Uri: Wait a second, you’re telling me your coming to Israel?! Now? Are you crazy?
Jennifer: Wait, you’re moving to New York? Now? Are you crazy. Did you see who just won the election? [i.e. Mamdani]
Uri: At least you still have elections.
Jennifer: Trust me. It’s just not safe for Jews anymore.
Uri: You literally came to the most dangerous place for Jews on the planet.
They look at one another in disbelief.
Uri: Enjoy Israel. It’s hell.
Jennifer: Enjoy New York. It’s a nightmare. Good luck, Uri!
As they part, they say “Am Yisrael Chai,”* then mutter to themselves…
Jennifer: What a klutz.
Uri: What a moron.
Bewildered, they wheel their carts off in opposite directions.
[* Editor’s note: “Am Yisrael Chai is a solidarity slogan to express the strength and solidarity of the Jewish nation and as an affirmation of Jewish continuity and identity, typically during times of heightened adversity.”—Wikipedia]
Arguing with relatives, trauma, and Shoah
I have one part of my family in Israel who I’m especially close to. Mira is the daughter of my father’s cousin, Friedel, who I revered. I adored him. Now I adore his daughter.
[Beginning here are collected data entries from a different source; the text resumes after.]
Lemma reap_spec me z addr T0 T F pas0 pas s :
  ctx me s -> (z < NPROC)%nat -> is_u32 addr -> addr + 4 <= 2 ^ 32 ->
  owns T0 F pas0 (proc_of s me) s -> owns T F pas (proc_of s z) s ->
  owned T pas (proc_of s z) ## owned T0 pas0 (proc_of s me) ->
  exists r s', reap z me addr (acq (LProc z) (acq LWait s)) = Ok (inl r) s' /\
   ((r = p_pid (proc_of s z) /\ (addr = 0 \/ range_ok (mem s) (p_pagetable (proc_of s me)) addr 4) /\
       reaped me z addr T0 T F pas0 pas s s') \/
    (r = -1 /\ addr <> 0 /\ exists n, (n < 4)%nat /\
       accessible (mem s) (p_pagetable (proc_of s me)) (addr + Z.of_nat n) = false /\
       vstep (list_to_set pas0) s s' /\ free_pages F s' /\
       status_stored addr (p_xstate (proc_of s z)) n (p_pagetable (proc_of s me))
         (Z.of_nat (length pas0)) (mem s) (mem s'))).
Proof.
  intros Hctx Hz Ha Hlim Ho0 Ho Hdj. pose proof (ctx_settled _ _ Hctx) as Hs.
  assert (lock_free (LProc z) s /\ lock_free LWait s) as [L1 L2] by (split; by apply (ctx_locks _ _ Hctx)).
  unfold reap. rewrite !bind_gets.
  change (proc_of (acq (LProc z) (acq LWait s))) with (proc_of s).
  destruct (copy_status z addr (p_xstate (proc_of s z)) T0 F pas0 (proc_of s me) s Ho0 Ha Hlim)
    as (r & n & s1 & E & V & Ho01 & Hst & Hr). pose proof (owns_free _ _ _ _ _ Ho01) as HF1. rewrite (bind_ok _ _ _ _ _ E).
  assert (settled s1 /\ lock_free (LProc z) s1 /\ lock_free LWait s1 /\ procs s1 = procs s) as (Hs1 & L1' & L2' & Ep).
  { destruct V as (_ & m' & fl & ->). destruct Hs; by repeat split. }
  assert (lock_free (LProc z) (acq LWait s1)) as L1a by (by apply lock_free_acq_ne).
  destruct Hr as [(-> & -> & Hok)|(-> & Hnz & Hn & Hna)]; cbn [Z.ltb Z.compare].
  2:{ erewrite bind_ok by (apply release_acq; [by apply settled_acq|done]).
      erewrite bind_ok by (by apply release_acq). exists (-1), s1. split; [done|]. right.
      split_and!; [done|done|]. by exists n. }
  pose proof (owns_disj _ _ _ _ _ Ho) as Hd. pose proof (owns_disj _ _ _ _ _ Ho0) as Hd0.
  set (O := owned T pas (proc_of s z)) in *.
  assert (list_to_set pas0 ## T /\ (forall x, x ∈ (list_to_set pas0 : gset Z) -> page x)) as [Hd1 Hp0].
  { split; [unfold O, owned in Hdj; clear -Hdj; set_solver|]. intros x Hx. eapply (owns_pages _ _ _ _ _ _ Ho0).
    unfold owned. clear -Hx. set_solver. }
  assert (owns T F pas (proc_of s z) s1) as Ho1 by (by eapply owns_frame; [exact Ho|apply V|..]).
  assert (procs s !! z = Some (proc_of s z)) as Hpz by (apply lookup_proc_of; by rewrite (ctx_procs _ _ Hctx)).
  set (a := acq (LProc z) (acq LWait s1)).
  assert (free_pages F a) as HFa by (by apply free_pages_acq; [apply free_pages_acq|]).
  destruct (freeproc_spec F O z (proc_of s z) a HFa) as (s2' & E2 & V2 & HF2).
  { change (procs a) with (procs s1). by rewrite Ep. }
  { apply pmem_all. by eapply owns_same. }
  rewrite (bind_ok _ _ _ _ _ E2). apply vstep_acq_inv in V2 as (y & -> & V2). apply vstep_acq_inv in V2 as (s2 & -> & V2).
  assert (settled s2 /\ lock_free (LProc z) s2 /\ lock_free LWait s2) as (Hs2 & L1'' & L2'').
  { destruct V2 as (_ & m' & fl & ->). destruct Hs1; by repeat split. }
  erewrite bind_ok by (apply critical_proc; [by apply settled_acq|by apply lock_free_acq_ne]).
  erewrite bind_ok by (by apply critical_proc).
  assert (free_pages (O ∪ F) s2) as HF3.
  { eapply free_pages_same; [exact HF2|done| |done|done]. cbn. by rewrite !lookup_insert_ne. }
  assert ((O ∪ F) ## owned T0 pas0 (proc_of s me)) as HdOF by (clear -Hdj Hd0; set_solver).
  assert (forall x, x ∈ O ∪ F -> page x) as HpOF by (intros x; by apply (owns_pages _ _ _ _ _ _ Ho)).
  exists (p_pid (proc_of s z)). eexists. split; [reflexivity|]. left. split_and!; [done|done|]. split.
  - exact Ho.
  - exists s2. split; [done|]. eapply vstep_trans; (eapply vstep_mono; [|eassumption]); clear; set_solver.
  - by apply free_pages_upd_proc.
  - eapply (owns_frame (O ∪ F)); [exact Ho01|apply V2|done| |by apply free_pages_upd_proc|done].
    unfold owned in HdOF. clear -HdOF. set_solver.
  - intros va Hva Hv. rewrite <- (Hst va Hva Hv). change (mem (upd_proc z cleared s2)) with (mem s2).
    by eapply (ubyte_frame (O ∪ F)); [exact Ho01|apply V2|..].
Qed.
(* ===== verification/ExitSpec.v ===== *)
(** * exit (kernel/proc.c)

    [exit] closes the files of the process and leaves its directory, gives its
    children to init, wakes its parent and becomes a zombie.  The files may
    be open elsewhere or not: the last reference to one closes an end of a
    pipe, or gives up an inode. *)
From S2P Require Import Prelude Memory Machine Platform Sv32 Spinlock Printf Kalloc Vm Proc Sleeplock Bio Log Fs Console File Life.
From S2P Require Import ProcSpec SleepSpec LogSpec LogTx VmSpec UserVm UserCopy ProcVm ForkSpec WaitSpec.
From stdpp Require Import gmap strings countable prelude.

Open Scope Z_scope.
#[local] Opaque memset.

Section Exit.
Context {L : Layout} {LO : LayoutOk L} {W : World} {D : DiskDriver}.

(** ** Giving up an inode *)

(** [iput] of a reference that is not the last one, or of an entry that was not
    read or has a link, only drops the reference. *)
Lemma iput_drops me i s : ctx me s -> i_ref (ip_of s i) <> 1 \/ i_valid (ip_of s i) = 0 \/ i_nlink (ip_of s i) <> 0 ->
  iput i s = Ok tt (upd_inode i (fun ip => set_i_ref (i_ref ip - 1) ip) s).
Proof.
  intros Hc Hr. pose proof (ctx_settled _ _ Hc) as Hs. pose proof (ctx_locks _ _ Hc LItable I) as Hf.
  unfold iput. rewrite (bind_ok _ _ _ _ _ (acquire_ok LItable s Hs Hf)), bind_gets.
  change (ip_of (acq LItable s) i) with (ip_of s i).
  assert (E : (i_ref (ip_of s i) =? 1) && negb (i_valid (ip_of s i) =? 0) && (i_nlink (ip_of s i) =? 0) = false).
  { destruct Hr as [H|[H|H]]; [by rewrite (proj2 (Z.eqb_neq _ _) H)| |].
    - rewrite H. cbn. by rewrite andb_false_r.
    - rewrite (proj2 (Z.eqb_neq _ _) H). apply andb_false_r. }
  rewrite E, bind_ret. unfold iset. rewrite bind_modify.
  change (upd_inode i ?g (acq LItable s)) with (acq LItable (upd_inode i g s)).
  apply release_acq; [|exact Hf]. destruct Hs; by split.
Qed.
Mira is a gem. She just retired from a lifetime of being a nurse. Kind of like me. Her husband, Avraham, has deep roots in the area. They live on a moshav near the coast that was founded by Poles in ’36—before the holocaust, but at a time that there was a good whiff in the air that another place to call home would be a good idea. Avraham grew up here. His family tree now goes back 11 generations on his mother’s side, all in Israel, mostly in Jerusalem. That’s all the generations they can document. The other side is Polish.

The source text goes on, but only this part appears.